HOW TO COMPLETE THIS TASK: Output only the lines below that start at the line containing "match lookup (lit" and end at the line containing "them is a built-in", with both ends kept.

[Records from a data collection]
+ + + + + + +

(** * ContentTwin: the API routes and their AI helpers, embedded in Rocq

    The development follows the TypeScript sources:
    - [src/lib/utils/formatting.ts]          (calculateEngagementRate, truncate)
    - [src/lib/ai/claude-client.ts]          (generateText, generateJSON)
    - [src/lib/ai/voice-analyzer.ts]         (analyzeVoice)
    - [src/lib/ai/pillar-discovery.ts]       (discoverPillars, suggestTopics,
                                              scoreTrendRelevance)
    - [src/lib/ai/content-generator.ts]      (generateContent, scoreVoiceMatch)
    - [src/lib/ai/deck-analyzer.ts]          (analyzeDeck, analyzeMultipleDecks)
    - [src/lib/trends/scanner.ts]            (scoreAndFilterTrends, getMockTrends,
                                              scanTrends, generateTrendSources)
    - [src/lib/decks/extractor.ts]           (parsePastedDeckText)
    - [src/app/api/**/route.ts]              (the four POST handlers)

    JavaScript strings are sequences of UTF-16 code units, numbers are IEEE
    754 doubles (Rocq's primitive floats), and values that come back from
    the remote model are untyped JSON: reading a member of null or
    undefined, calling a method a value does not have, or converting to
    a string or a number a value that has no primitive, throws a
    TypeError.  A request body has the fields of the route's TypeScript
    interface, each possibly left out; the fields a handler validates at
    run time ([topic], [posts]) are kept as raw JSON values. *)

From Stdlib Require Import List String Ascii NArith ZArith Bool Arith Lia.
From Stdlib Require Import Floats DecimalString.
Import ListNotations.

Set Implicit Arguments.
Set Warnings "-register-all".

(* ================================================================== *)
(** ** JavaScript strings *)
(* ================================================================== *)

Module JsString.

(** A string is its list of UTF-16 code units. *)
Definition code_unit := N.
Definition jsstring := list code_unit.

(** ASCII literals of the source, as code units. *)
Definition lit (s : string) : jsstring :=
  map N_of_ascii (list_ascii_of_string s).

Definition eqb (a b : jsstring) : bool :=
  if list_eq_dec N.eq_dec a b then true else false.

(** [String.prototype.length]. *)
Definition length (s : jsstring) : nat := List.length s.

(** ECMAScript WhiteSpace and LineTerminator code points; the class [\s]
    of regular expressions and the characters [trim] removes. *)
Definition is_whitespace (c : code_unit) : bool :=
  ((9 <=? c) && (c <=? 13) || (c =? 32) || (c =? 160) || (c =? 5760)
   || ((8192 <=? c) && (c <=? 8202)) || (c =? 8232) || (c =? 8233)
   || (c =? 8239) || (c =? 8287) || (c =? 12288) || (c =? 65279))%N.

Fixpoint trimStart (s : jsstring) : jsstring :=
  match s with
  | c :: s' => if is_whitespace c then trimStart s' else s
  | [] => []
  end.

Definition trimEnd (s : jsstring) : jsstring := rev (trimStart (rev s)).

(** [String.prototype.trim]. *)
Definition trim (s : jsstring) : jsstring := trimEnd (trimStart s).

(** [s.startsWith(p)], and the rest of [s] after [p]. *)
Fixpoint strip_prefix (p s : jsstring) : option jsstring :=
  match p, s with
  | [], _ => Some s
  | a :: p', b :: s' => if (a =? b)%N then strip_prefix p' s' else None
  | _ :: _, [] => None
  end.

(** The first occurrence of [p] in [s]: what precedes it and what follows. *)
Fixpoint split_at_first (p s : jsstring) : option (jsstring * jsstring) :=
  match strip_prefix p s with
  | Some rest => Some ([], rest)
  | None =>
      match s with
      | [] => None
      | c :: s' =>
          match split_at_first p s' with
          | Some (before, after) => Some (c :: before, after)
          | None => None
          end
      end
  end.

(** [s.includes(p)]. *)
Definition includes (p s : jsstring) : bool :=
  match split_at_first p s with Some _ => true | None => false end.

(** [String.prototype.toLowerCase] on the ASCII letters. *)
Definition toLowerCase_ascii (s : jsstring) : jsstring :=
  map (fun c => if ((65 <=? c) && (c <=? 90))%N then (c + 32)%N else c) s.

End JsString.
Import JsString.

(* ================================================================== *)
(** ** src/lib/utils/formatting.ts *)
(* ================================================================== *)

Module Formatting.

Open Scope float_scope.

(** [calculateEngagementRate(likes, comments, reposts, impressions)]:
    [if (impressions === 0) return 0], otherwise
    [((likes + comments + reposts) / impressions) * 100]. *)
Definition calculateEngagementRate
    (likes comments reposts impressions : float) : float :=
  if impressions =? 0 then 0
  else ((likes + comments + reposts) / impressions) * 100.

End Formatting.

(* ================================================================== *)
(** ** JSON values and the JavaScript operations applied to them *)
(* ================================================================== *)

Module Json.

(** What [JSON.parse] returns.  An object keeps its members as an
    association list; a member is read with [lookup], the first binding
    of a key. *)
Inductive json : Type :=
| JNull
| JBool (b : bool)
| JNumber (x : float)
| JString (s : jsstring)
| JArray (items : list json)
| JObject (members : list (jsstring * json)).

(** A JavaScript value read out of a JSON value: [None] is [undefined]. *)
Definition jsval := option json.

(** The members of a JavaScript object. *)
Definition object := list (jsstring * json).

Fixpoint lookup (k : jsstring) (o : object) : jsval :=
  match o with
  | [] => None
  | (k', v) :: o' => if JsString.eqb k k' then Some v else lookup k o'
  end.

(** ToBoolean. *)
Definition truthy (v : json) : bool :=
  match v with
  | JNull => false
  | JBool b => b
  | JNumber x => negb (PrimFloat.eqb x 0) && negb (PrimFloat.is_nan x)
  | JString s => match s with [] => false | _ => true end
  | JArray _ | JObject _ => true
  end.

Definition truthy_val (v : jsval) : bool :=
  match v with None => false | Some j => truthy j end.

(** [x === null || x === undefined]. *)
Definition nullish (v : jsval) : bool :=
  match v with None | Some JNull => true | _ => false end.

(** The own enumerable members an object spread [{...v}] copies: the
    members of an object, the indexed elements of an array or a string,
    nothing for the other values. *)
Definition index_key (n : nat) : jsstring :=
  lit (NilZero.string_of_uint (Nat.to_uint n)).

Definition indexed {A} (f : A -> json) (l : list A) : object :=
  map (fun p => (index_key (fst p), f (snd p))) (combine (seq 0 (List.length l)) l).

Definition own_members (v : json) : object :=
  match v with
  | JObject o => o
  | JArray l => indexed (fun x => x) l
  | JString s => indexed (fun c => JString [c]) s
  | JNull | JBool _ | JNumber _ => []
  end.

(** [{ ...a, ...b }]: the members of [b] take precedence; the order of
    the members of the result is not modelled, [lookup] reads it. *)
Definition spread (a b : object) : object :=
  b ++ a.

(** The values ToPrimitive throws a TypeError on.  A value read out of
    JSON holds no function: an object with an own member [toString] has
    no callable [toString] (and its [valueOf], its own or the inherited
    one, gives no primitive), and an array is converted by joining its
    elements, each converted in turn.  Every other value has a
    primitive. *)
Fixpoint no_primitive (v : json) : bool :=
  match v with
  | JObject o =>
      match lookup (lit "toString") o with Some _ => true | None => false end
  | JArray l => existsb no_primitive l
  | JNull | JBool _ | JNumber _ | JString _ => false
  end.

End Json.
Import Json.

(* ================================================================== *)
(** ** Thrown errors *)
(* ================================================================== *)

Inductive exn : Type :=
| TypeError            (* a member read on null/undefined, a call of a non-function *)
| ApiError             (* anthropic.messages.create rejected *)
| BodyError            (* request.json() rejected *)
| Error (msg : jsstring). (* throw new Error(msg) *)

Inductive result (A : Type) : Type :=
| Ok (a : A)
| Throw (e : exn).
Arguments Ok {A} a.
Arguments Throw {A} e.

(** Member access [v.k] for the field names [k] of the sources (none of
    them is a built-in member of strings, arrays, numbers or booleans):
    it throws on null and undefined, finds own members of an object and is
    undefined on every other value. *)
Definition member (v : jsval) (k : string) : result jsval :=
  match v with
  | None | Some JNull => Throw TypeError
  | Some (JObject o) => Ok (lookup (lit k) o)
  | Some _ => Ok None
  end.

(** [`${v}`] in a template literal, and [v > x] for a number [x]: both
    convert [v] to a primitive first, which throws for the values of
    [no_primitive] and for no other. *)
Definition interpolate (v : jsval) : result unit :=
  match v with
  | Some j => if no_primitive j then Throw TypeError else Ok tt
  | None => Ok tt
  end.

+ + + + + + +

RESULT BELOW:
      match lookup (lit "toString") o with Some _ => true | None => false end
  | JArray l => existsb no_primitive l
  | JNull | JBool _ | JNumber _ | JString _ => false
  end.

End Json.
Import Json.

(* ================================================================== *)
(** ** Thrown errors *)
(* ================================================================== *)

Inductive exn : Type :=
| TypeError            (* a member read on null/undefined, a call of a non-function *)
| ApiError             (* anthropic.messages.create rejected *)
| BodyError            (* request.json() rejected *)
| Error (msg : jsstring). (* throw new Error(msg) *)

Inductive result (A : Type) : Type :=
| Ok (a : A)
| Throw (e : exn).
Arguments Ok {A} a.
Arguments Throw {A} e.

(** Member access [v.k] for the field names [k] of the sources (none of
    them is a built-in member of strings, arrays, numbers or booleans):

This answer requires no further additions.